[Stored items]
===
Definition read_inst (l : loc) : Py instance :=
  o <- deref l ;;
  match o with
  | OInst i => ret i
  | _ => raise
  end.

(** [self] bound in a method of class [k]: the receiver is an instance of
    that class. *)
Definition self_of (k : kind) (self : loc) : Py instance :=
  i <- read_inst self ;;
  if decide (inst_class i = k) then ret i else raise.

(** [excludes.append(x)] *)
Definition list_append (l : loc) (x : value) : Py unit :=
  xs <- read_list l ;;
  store l (OList (xs ++ [x])).

(** [name in excludes] *)
Definition str_in (name : string) (l : loc) : Py bool :=
  xs <- read_list l ;;
  ret (bool_decide (VStr name ∈ xs)).

(** [d.update([(key, v)])] *)
Definition dict_update (l : loc) (key : string) (v : value) : Py unit :=
  d <- read_dict l ;;
  store l (ODict (<[key := v]> d)).

(** [dict(self.__dict__)]: a new dictionary with the same entries. *)
Definition dict_copy (d : gmap string value) : Py loc := alloc (ODict d).

(** [[f(x) for x in xs]] *)
Fixpoint for_each {A B} (f : A → Py B) (xs : list A) : Py (list B) :=
  match xs with
  | [] => ret []
  | x :: xs' =>
      y <- f x ;;
      ys <- for_each f xs' ;;
      ret (y :: ys)
  end.

Definition new_list (vs : list value) : Py loc := alloc (OList vs).

(** [self.roles] / [self.groups]: the proxied collection. *)
Definition read_proxy (self : loc) : Py (list loc) :=
  i <- read_inst self ;;
  ret (inst_proxy i).

(** ** The module

    The default [excludes = []] of a [def] is evaluated once, when the
    class body runs; the four methods that declare one get a list each, in
    the order of the file. *)

Definition Model_get_dict_defaults : loc := 0.
Definition Employee_get_dict_defaults : loc := 1.
Definition App_get_dict_defaults : loc := 2.
Definition Role_get_dict_defaults : loc := 3.

Definition module_heap : heap := [OList []; OList []; OList []; OList []].

(** Modelled from the spec: [filter_dictionary] of [db/helpers.py], which
    is imported by the module and not part of it.  The spec gives the base
    behaviour as: copy every attribute into a new mapping, "then remove
    every key present in [exclude]"; an unknown name is ignored and
    nothing else is touched.  The helper receives the copy, removes from
    it the keys that occur in the exclusion list, and returns it. *)
Definition filter_dictionary (dictionary excludes : loc) : Py loc :=
  d <- read_dict dictionary ;;
  xs <- read_list excludes ;;
  store dictionary (ODict (filter (λ kv, VStr kv.1 ∉ xs) d)) ;;;
  ret dictionary.

(** [Model.get_dict] *)
Definition Model_get_dict (self excludes : loc) : Py loc :=
  i <- read_inst self ;;
  copy <- dict_copy (inst_dict i) ;;
  filter_dictionary copy excludes.

(** [User.get_dict] *)
Definition User_get_dict (self excludes : loc) : Py loc :=
  self_of User self ;;;
  user_dict <- Model_get_dict self excludes ;;
  ret user_dict.

(** [Group], [EmployeeToRole] and [RoleToGroup] inherit the method. *)
Definition Group_get_dict (self excludes : loc) : Py loc :=
  self_of Group self ;;;
  Model_get_dict self excludes.

Definition EmployeeToRole_get_dict (self excludes : loc) : Py loc :=
  self_of EmployeeToRole self ;;;
  Model_get_dict self excludes.

Definition RoleToGroup_get_dict (self excludes : loc) : Py loc :=
  self_of RoleToGroup self ;;;
  Model_get_dict self excludes.

(** [Role.get_dict].  [group.get_dict()] is the method that Group
    inherits, called without an argument: it runs on the default list of
    [Model.get_dict]. *)
Definition Role_get_dict (self excludes : loc) : Py loc :=
  self_of Role self ;;;
  role_dict <- Model_get_dict self excludes ;;
  excluded <- str_in "groups" excludes ;;
  (if negb excluded then
     self_groups <- read_proxy self ;;
     ds <- for_each (λ group, Group_get_dict group Model_get_dict_defaults)
                    self_groups ;;
     groups <- new_list (VRef <$> ds) ;;
     dict_update role_dict "groups" (VRef groups)
   else ret tt) ;;;
  ret role_dict.

(** [Employee.get_dict].  [role.get_dict()] runs [Role.get_dict] on its
    own default list. *)
Definition Employee_get_dict (self excludes : loc) : Py loc :=
  self_of Employee self ;;;
  employee_dict <- Model_get_dict self excludes ;;
  excluded <- str_in "roles" excludes ;;
  (if negb excluded then
     self_roles <- read_proxy self ;;
     ds <- for_each (λ role, Role_get_dict role Role_get_dict_defaults)
                    self_roles ;;
     roles <- new_list (VRef <$> ds) ;;
     dict_update employee_dict "roles" (VRef roles)
   else ret tt) ;;;
  ret employee_dict.

(** [App.get_dict]: the append is made on the list object that was
    passed in, be it the caller's or the default. *)
Definition App_get_dict (self excludes : loc) : Py loc :=
  self_of App self ;;;
  list_append excludes (VStr "token") ;;;
  Model_get_dict self excludes.

(** [r.get_dict(excludes)]: the method of the class of [r]. *)
Definition get_dict (self excludes : loc) : Py loc :=
  i <- read_inst self ;;
  match inst_class i with
  | User => User_get_dict self excludes
  | Employee => Employee_get_dict self excludes
  | App => App_get_dict self excludes
  | Role => Role_get_dict self excludes
  | Group => Group_get_dict self excludes
  | EmployeeToRole => EmployeeToRole_get_dict self excludes
  | RoleToGroup => RoleToGroup_get_dict self excludes
  end.

(** ** Constructors ([__init__]) *)





(** ** Calls *)

(** [r.get_dict([x1, ..., xn])]: the caller writes a list display, which
    is a new list object. *)
Definition get_dict_with (xs : list value) (self : loc) : Py loc :=
  excludes <- new_list xs ;;
  get_dict self excludes.



(** ** Structural comparison ([==] on the results)

    Lists and dictionaries compare by contents, model instances by
    identity.  [snapshot n h v] unfolds [v] to depth [n]. *)

#[local] Set Warnings "-register-all".

Inductive tree :=
  | TNone
  | TInt (n : Z)
  | TStr (s : string)
  | TObj (l : loc)
  | TList (ts : list tree)
  | TDict (d : gmap string tree)
  | TCut.

Fixpoint snapshot (n : nat) (h : heap) (v : value) : tree :=
  match v with
  | VNone => TNone
  | VInt z => TInt z
  | VStr s => TStr s
  | VRef l =>
      match n with
      | O => TCut
      | S n' =>
          match h !! l with
          | Some (OList xs) => TList (snapshot n' h <$> xs)
          | Some (ODict d) => TDict (snapshot n' h <$> d)
          | Some (OInst _) => TObj l
          | None => TCut
          end
      end
  end.

(** ** Reading the store *)

Definition class_of (h : heap) (l : loc) : option kind :=
  match h !! l with
  | Some (OInst i) => Some (inst_class i)
  | _ => None
  end.

Definition attrs (h : heap) (l : loc) : gmap string value :=
  match h !! l with
  | Some (OInst i) => inst_dict i
  | _ => ∅
  end.

Definition proxy (h : heap) (l : loc) : list loc :=
  match h !! l with
  | Some (OInst i) => inst_proxy i
  | _ => []
  end.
===
** Requirement **
All that is wanted is an exact copy of the lines above from the one with "self_of Employee self ;;;" through the one with "(** ** Calls *)", with both ends included.

** Answer space **
  self_of Employee self ;;;
  employee_dict <- Model_get_dict self excludes ;;
  excluded <- str_in "roles" excludes ;;
  (if negb excluded then
     self_roles <- read_proxy self ;;
     ds <- for_each (λ role, Role_get_dict role Role_get_dict_defaults)
                    self_roles ;;
     roles <- new_list (VRef <$> ds) ;;
     dict_update employee_dict "roles" (VRef roles)
   else ret tt) ;;;
  ret employee_dict.

(** [App.get_dict]: the append is made on the list object that was
    passed in, be it the caller's or the default. *)
Definition App_get_dict (self excludes : loc) : Py loc :=
  self_of App self ;;;
  list_append excludes (VStr "token") ;;;
  Model_get_dict self excludes.

(** [r.get_dict(excludes)]: the method of the class of [r]. *)
Definition get_dict (self excludes : loc) : Py loc :=
  i <- read_inst self ;;
  match inst_class i with
  | User => User_get_dict self excludes
  | Employee => Employee_get_dict self excludes
  | App => App_get_dict self excludes
  | Role => Role_get_dict self excludes
  | Group => Group_get_dict self excludes
  | EmployeeToRole => EmployeeToRole_get_dict self excludes
  | RoleToGroup => RoleToGroup_get_dict self excludes
  end.

(** ** Constructors ([__init__]) *)





(** ** Calls *)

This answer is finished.